A device may be powered down (Sleep) and later powered up (wake-up from Sleep). The Power-Down mode is entered by executing a SLEEP instruction.

If enabled, the Watchdog Timer will be cleared but keeps running, the TO bit (STATUS<4>) is set, the PD bit (STATUS<3>) is cleared and the oscillator driver is turned off after extract atmel microprocessor.
The I/O ports maintain the status they had before the SLEEP instruction was executed (driving high, driving low or high-impedance).

For lowest current consumption while powered down, the T0CKI input should be at VDD or VSS and the GP3/ MCLR/VPP pin must be at a logic high level if MCLR is enabled.
The device can wake-up from Sleep through one of the following events:
An external Reset input on GP3/MCLR/VPP pin, when configured as MCLR.
A Watchdog Timer time-out Reset (if WDT was enabled).
A change on input pin GP0, GP1 or GP3 when wake-up on change is enabled.

A comparator output change has occurred when wake-up on comparator change is enabled when Extract Atmel Microprocessor ATmega16PA Firmware.

These events cause a device Reset. The TO, PD GPWUF and CWUF bits can be used to determine the cause of device Reset.

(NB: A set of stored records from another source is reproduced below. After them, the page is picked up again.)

(** [scheduled_running_reqs.append(request)], the entries of the three
    dictionaries and the budget. *)
Definition record_running (rid : string) (blocks : KVCacheBlocks) (n : Z) (v : StepVars) : StepVars :=
  MkStep (scheduled_new_reqs v) (scheduled_resumed_reqs v) (scheduled_running_reqs v ++ [rid]) (preempted_reqs v)
    (<[rid := blocks]> (req_to_new_blocks v)) (od_set rid n (num_scheduled_tokens v)) (token_budget v - n)
    (scheduled_encoder_inputs v) (encoder_compute_budget v) (scheduled_spec_decode_tokens v) (scheduled_loras v).
Definition record_spec (rid : string) (toks : list Z) (v : StepVars) : StepVars :=
  MkStep (scheduled_new_reqs v) (scheduled_resumed_reqs v) (scheduled_running_reqs v) (preempted_reqs v)
    (req_to_new_blocks v) (num_scheduled_tokens v) (token_budget v) (scheduled_encoder_inputs v)
    (encoder_compute_budget v) (<[rid := toks]> (scheduled_spec_decode_tokens v)) (scheduled_loras v).
Definition record_encoder (rid : string) (inputs : list Z) (budget : Z) (v : StepVars) : StepVars :=
  MkStep (scheduled_new_reqs v) (scheduled_resumed_reqs v) (scheduled_running_reqs v) (preempted_reqs v)
    (req_to_new_blocks v) (num_scheduled_tokens v) (token_budget v) (<[rid := inputs]> (scheduled_encoder_inputs v))
    budget (scheduled_spec_decode_tokens v) (scheduled_loras v).
Definition record_preempted (rid : string) (v : StepVars) : StepVars :=
  MkStep (scheduled_new_reqs v) (scheduled_resumed_reqs v) (scheduled_running_reqs v) (preempted_reqs v ++ [rid])
    (req_to_new_blocks v) (num_scheduled_tokens v) (token_budget v) (scheduled_encoder_inputs v)
    (encoder_compute_budget v) (scheduled_spec_decode_tokens v) (scheduled_loras v).
Definition record_loras (l : gset Z) (v : StepVars) : StepVars :=
  MkStep (scheduled_new_reqs v) (scheduled_resumed_reqs v) (scheduled_running_reqs v) (preempted_reqs v)
    (req_to_new_blocks v) (num_scheduled_tokens v) (token_budget v) (scheduled_encoder_inputs v)
    (encoder_compute_budget v) (scheduled_spec_decode_tokens v) l.
Definition record_waiting (resumed : bool) (rid : string) (blocks : KVCacheBlocks) (n : Z) (v : StepVars) : StepVars :=
  MkStep (if resumed then scheduled_new_reqs v else scheduled_new_reqs v ++ [rid])
    (if resumed then scheduled_resumed_reqs v ++ [rid] else scheduled_resumed_reqs v)
    (scheduled_running_reqs v) (preempted_reqs v)
    (<[rid := blocks]> (req_to_new_blocks v)) (od_set rid n (num_scheduled_tokens v)) (token_budget v - n)
    (scheduled_encoder_inputs v) (encoder_compute_budget v) (scheduled_spec_decode_tokens v) (scheduled_loras v).

(** Everything recorded for a request scheduled in this step is taken back;
    [embeds] is what its encoder inputs had taken from the compute budget. *)
Definition unrecord (rid : string) (running_reqs : list string) (n embeds : Z) (v : StepVars) : StepVars :=
  MkStep (scheduled_new_reqs v) (scheduled_resumed_reqs v) running_reqs (preempted_reqs v)
    (delete rid (req_to_new_blocks v)) (od_delete rid (num_scheduled_tokens v)) (token_budget v + n)
    (delete rid (scheduled_encoder_inputs v)) (encoder_compute_budget v + embeds)
    (delete rid (scheduled_spec_decode_tokens v)) (scheduled_loras v).

Section schedule.
Context {A : Arith} {K C Q : Type} `{!KVCache K, !EncCache C, !RequestQueue string Q}.
(** [id()] of a request object and the attributes [Request.__lt__] compares. *)
Context (addr : string → Z) (deref : string → Request).
Context (cfg : SchedulerConfig).
Abbreviation St := (SchedulerState K C Q).

Definition on_waiting_queue {B} (m : M Q B) : M St B := on_queues (on_waiting m).

(** ** Preemption *)

Definition preempted (r : Request) : Request :=
  put_num_preemptions (num_preemptions r + 1) (put_spec_token_ids [] (put_num_computed_tokens 0 (set_status PREEMPTED r))).
(* ===== verification/SchedSpec.v ===== *)
(** * What the scheduler relies on

    The promises of the KV cache and of the encoder cache to the scheduler, as
    classes: the scheduler's theorems are proved against them, and the modelled
    managers are instances ([KVLaws], [EncLaws]). *)

From stdpp Require Import gmap sets sorting.
From S2P Require Import Prelude Arith PowerSMC FreeQueue BlockHash Request BlockPool KVCacheSpec SingleType CacheHit Coordinator KVCacheManager EncoderCache SMCScheduler Heapq RequestQueue EncoderInputs SchedState Schedule.
Open Scope Z_scope.

(** ** The KV cache *)

(** How the scheduler sees a KV cache: [covers k rid n] when the blocks of [rid]
    have room for its first [n] tokens, [blank k rid] when it has none, [hit k r
    b n] when [b] are the cached blocks of the first [n] tokens of [r]. *)
Class KVView (K : Type) : Type := {
  kv_ok : K → Prop;
  covers : K → string → Z → Prop;
  blank : K → string → Prop;
  hit : K → Request → KVCacheBlocks → Z → Prop;
  suits : Request → Prop (** the token and hash lists a request may have *);
  readable : KVCacheBlocks → Prop
}.

Section kv_views.
Context {K : Type} `{!KVCache K, !KVView K}.

(** Requests other than those in [X] keep what they have. *)
Definition kept_but (X : string → Prop) (k k' : K) : Prop :=
  ∀ x, ¬ X x → (blank k x → blank k' x) ∧ ∀ n, covers k x n → covers k' x n.
Abbreviation kept := (kept_but (λ _, False)).

(** [nc] more tokens of [r] are computed, in the blocks [o]: none are, or [o] is
    a cache hit of a request without blocks. *)
Definition offers (k : K) (r : Request) (nc : Z) (o : option KVCacheBlocks) : Prop :=
  (nc = 0 ∧ 0 ≤ num_computed_tokens r ∧ covers k (Request.request_id r) (num_computed_tokens r) ∧
     (o = None ∨ o = Some (kvc_empty_blocks k))) ∨
  (num_computed_tokens r = 0 ∧ 0 ≤ nc ∧ ∃ b, o = Some b ∧ hit k r b nc).
End kv_views.
Notation kept := (kept_but (λ _, False)).

(** [mml] is the maximal length of a request, [la] the lookahead tokens. *)
Class KVCacheLaws (K : Type) `{!KVCache K, !KVView K} (mml la : Z) : Prop := {
  suits_same r r' : Request.request_id r' = Request.request_id r → all_token_ids r' = all_token_ids r →
    Request.block_hashes r' = Request.block_hashes r → suits r → suits r';
  step_law k : kv_ok k → ok kvc_new_step_starts k (λ _ k', kv_ok k' ∧ kept k k');
  lookup_law k r : kv_ok k → suits r → blank k (Request.request_id r) → 0 < num_tokens r →
    ok (kvc_get_computed_blocks r) k (λ x k', kv_ok k' ∧ kept k k' ∧ 0 ≤ x.2 < num_tokens r ∧ hit k' r x.1 x.2);
  allocate_law k r nn nc o enc full : kv_ok k → suits r → 0 < nn → num_tokens r ≤ mml →
    num_computed_tokens r + nc + nn ≤ mml → offers k r nc o →
    ok (kvc_allocate_slots r nn nc o la enc full) k (λ res k', kv_ok k' ∧
      match res with
      | None => kept k k'
      | Some b => kept_but (.= Request.request_id r) k k' ∧ readable b ∧
          covers k' (Request.request_id r) (num_computed_tokens r + nc + nn)
      end);
  free_law k r : kv_ok k → ok (kvc_free r) k (λ _ k',
    kv_ok k' ∧ kept_but (.= Request.request_id r) k k' ∧ blank k' (Request.request_id r));
  get_blocks_law k rid : kv_ok k → ok (kvc_get_blocks rid) k (λ b k', kv_ok k' ∧ kept k k' ∧ readable b);
  block_ids_law k b allow_none : kv_ok k → readable b →
    ok (kvc_block_ids allow_none b) k (λ _ k', kv_ok k' ∧ kept k k');
  common_law k rid n : kv_ok k → covers k rid n → ok (kvc_get_num_common_prefix_blocks rid) k (λ _ k', kv_ok k' ∧ kept k k');
  take_ids_law k : kv_ok k → ok kvc_take_new_block_ids k (λ _ k', kv_ok k' ∧ kept k k')
}.

(** ** The encoder cache *)

(** [room c r l]: the inputs [l] of [r] can be allocated one after the other. *)
Class EncView (C : Type) : Type := {
  enc_ok : C → Prop;
  enc_suits : Request → Prop;
  room : C → Request → list Z → Prop
}.

(** [ed] is whether the model is an encoder-decoder. *)
Class EncCacheLaws (C : Type) `{!EncCache C, !EncView C} (ed : bool) : Prop := {
  enc_suits_same r r' : Request.request_id r' = Request.request_id r → mm_features r' = mm_features r →
    enc_suits r → enc_suits r';
  try_law c r chunked computed shift n budget : enc_ok c → enc_suits r → 0 ≤ computed → 0 ≤ shift → 0 ≤ n →
    ok (try_schedule_encoder_inputs ed chunked r computed shift n budget) c (λ x c',
      enc_ok c' ∧ 0 ≤ x.1.2 ≤ n ∧ room c' r x.1.1);
  room_nil c r : room c r [];
  room_inputs c r l : room c r l → ∀ i, i ∈ l → 0 ≤ i < len (mm_features r);
  room_same c r r' l : Request.request_id r' = Request.request_id r → mm_features r' = mm_features r →
    room c r l → room c r' l;
  enc_allocate_law c r l : enc_ok c → enc_suits r → room c r l →
    ok (for_each l (ec_allocate r)) c (λ _ c', enc_ok c');
  enc_free_law c r : enc_ok c → enc_suits r →
    ok (ec_free r) c (λ _ c', enc_ok c' ∧ ∀ r' l, room c r' l → room c' r' l);
  freed_law c : enc_ok c → ok ec_get_freed_mm_hashes c (λ _ c', enc_ok c')
}.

The TO bit is cleared if a WDT time-out occurred (and caused wake-up) if extract atmel microprocessor.
The PD bit, which is set on power-up, is cleared when SLEEP is invoked. The GPWUF bit indicates a change in state while in Sleep at pins GP0, GP1 or GP3 (since the last file or bit operation on GP port) after EXTRACT IC.

The CWUF bit indicates a change in the state while in Sleep of the comparator output.